Less hazardous: Acme Visible Records gets cleaned

For more than 10 years, a prime commercial/light industrial site in designated-growth-area Crozet has been empty. It turns out there's a reason for that: it's polluted.

Acme Visible Records, which specializes in making file cabinets and office accoutrements that are hallmarks of the pre-computer era, was once, along with next-door neighbor Morton Frozen Foods, one of the largest employers in Crozet.

In a 1978 full-page ad in the Daily Progress, Acme boasted of having more than 600 employees in Crozet– and of its environmental and pollution controls. The ad also mentioned that the plant had its own water supply and waste treatment plant "without cost to taxpayers."

By 1992, Acme was struggling under bankruptcy and moved part of its manufacturing elsewhere, while some manufacturing operations continued at the Crozet plant until 2001 under a new owner.

When the plant, located at 5327 Three Notched Road, was in operation, it routed industrial wastewater to a 1.6-acre lagoon on the southern end of the property. The EPA lists nine contaminants, including arsenic, benzene, and lead, that seeped into the soil and groundwater. The most troublesome is a solvent called trichloroethene, a.k.a. TCE.

"It's a carcinogen," says Ryan Kelly, corrective action project manager with the Virginia Department of Environmental Quality. He notes that TCE– the featured toxin in the 1998 John Travolta drama, A Civil Action– is bad news in drinking water.

An old realtor's sign remains out front, but until the chemicals that seeped into the soil and groundwater are cleaned up, the 62-acre property won't be on the market.

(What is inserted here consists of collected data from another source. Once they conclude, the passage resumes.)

(** C7: each of the five error kinds is reported by a failure of its own,
    so that failures of two different kinds differ.  An invalid transition,
    an unknown action, a missing feature and a missing task are raised as
    an [HTTPException] whose status code and detail tell the kind; a file
    that cannot be opened, for reading or for writing, makes [create_task]
    and [update_task] let the [OSError] through, with nothing saved and
    nothing audited. *)
Theorem failures_tell_error_kinds (w : world) :
  (∀ c, action c = "pause" → status (agent_state w) ≠ "running" →
     ∃ e, control_agent c w = (w, Raise e) ∧ kind_of e = Some InvalidTransition) ∧
  (∀ c, action c = "resume" → status (agent_state w) ≠ "paused" →
     ∃ e, control_agent c w = (w, Raise e) ∧ kind_of e = Some InvalidTransition) ∧
  (∀ c, action c ≠ "start" → action c ≠ "pause" →
        action c ≠ "resume" → action c ≠ "stop" →
     ∃ e, control_agent c w = (w, Raise e) ∧ kind_of e = Some UnknownAction) ∧
  (∀ task ids,
     feature_ids (document (files w) features_file) = Ok ids →
     py_in_str (feature_id task) ids = false →
     ∃ e, create_task task w = (w, Raise e) ∧ kind_of e = Some FeatureNotFound) ∧
  (∀ fid update items,
     dict_get "queue" (JArr []) (document (files w) queue_file) = JArr items →
     no_task_for fid items = true →
     ∃ e, update_task fid update w = (w, Raise e) ∧ kind_of e = Some TaskNotFound) ∧
  (∀ f task fid update d,
     files w !! queue_file = Some d → unreadable f queue_file = true →
     ∃ e, create_task_on f task w = (w, Raise e) ∧
          update_task_on f fid update w = (w, Raise e) ∧
          kind_of e = Some IOError) ∧
  (∀ f task ids items,
     unreadable f queue_file = false → unreadable f features_file = false →
     unwritable f queue_file = true →
     feature_ids (document (files w) features_file) = Ok ids →
     py_in_str (feature_id task) ids = true →
     dict_get "queue" (JArr []) (document (files w) queue_file) = JArr items →
     ∃ e w', create_task_on f task w = (w', Raise e) ∧ kind_of e = Some IOError ∧
             files w' = files w ∧ agent_state w' = agent_state w) ∧
  (∀ f fid update pre t post,
     unreadable f queue_file = false → unwritable f queue_file = true →
     dict_get "queue" (JArr []) (document (files w) queue_file)
       = JArr (pre ++ JObj t :: post) →
     no_task_for fid pre = true →
     py_eq_str fid (dict_get "feature_id" JNull t) = true →
     ∃ e w', update_task_on f fid update w = (w', Raise e) ∧ kind_of e = Some IOError ∧
             files w' = files w ∧ agent_state w' = agent_state w) ∧
  (∀ e1 e2 k1 k2,
     kind_of e1 = Some k1 → kind_of e2 = Some k2 → k1 ≠ k2 → e1 ≠ e2).
Proof.
  split; [|split; [|split; [|split; [|split; [|split; [|split; [|split]]]]]]].
  - intros c Hact Hst. eexists. split.
    + by apply control_agent_pause_rejected.
    + done.
  - intros c Hact Hst. eexists. split.
    + by apply control_agent_resume_rejected.
    + done.
  - intros c H1 H2 H3 H4. eexists. split.
    + by apply control_agent_unknown_action.
    + done.
  - intros task ids Hids Hin. eexists. split.
    + by apply (create_task_missing_feature task w ids).
    + done.
  - intros fid update items Hitems Hno. eexists. split.
    + by apply (update_task_missing fid update w items).
    + done.
  - intros f task fid update d Hfile Hr. exists OSError. split; [|split].
    + by apply (create_task_on_unreadable f task w d).
    + by apply (update_task_on_unreadable f fid update w d).
    + done.
  - intros f task ids items Hrq Hrf Hw Hids Hin Hq. eexists _, _. split.
    + by apply (create_task_on_unwritable f task w ids items).
    + done.
  - intros f fid update pre t post Hr Hw Hq Hno Hmatch. eexists _, _. split.
    + by apply (update_task_on_unwritable f fid update w pre t post).
    + done.
  - intros e1 e2 k1 k2 H1 H2 Hne ->. congruence.
Qed.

"The remediation system is in place," says Kelly. "It's going to take time."

Site remediation began in early 2011 with three methods: soil vapor extraction, a groundwater bio-remediation system, and chemical oxidation, explains Kelly.

"We're trying to use natural organisms to remediate," he says.

The property owner was the Chicago-based Wilson Jones Company. That's the firm that's said to have invented the 3-ring binder and which acquired some Acme assets. However, a corporate switch left Acme in the hands of Beam Inc., the publicly held company that distills a well-known bourbon and other liquors. Beam has cooperated with authorities and paid for the cleanup, says Kelly.

In June, the second phase of the cleanup began as the manufacturing plant and office areas came under scrutiny for contamination.

"This step is an investigation into areas unlikely to have environmental impacts," says property spokesperson Sarah Huddle. "We haven't found any additional problems."

More good news for the contaminated site is that remediation is likely to wrap between 2014 and 2016, so the property can be returned to productive use– something that the community, Huddle notes, is keenly seeking.

"I think it's a shame that building hasn't been put to use," says a former Acme Visible Records employee, who spoke only on condition of anonymity.

Does she have any health concerns about working at a contaminated site?

"Absolutely not, and I worked there for 32 years," she replies.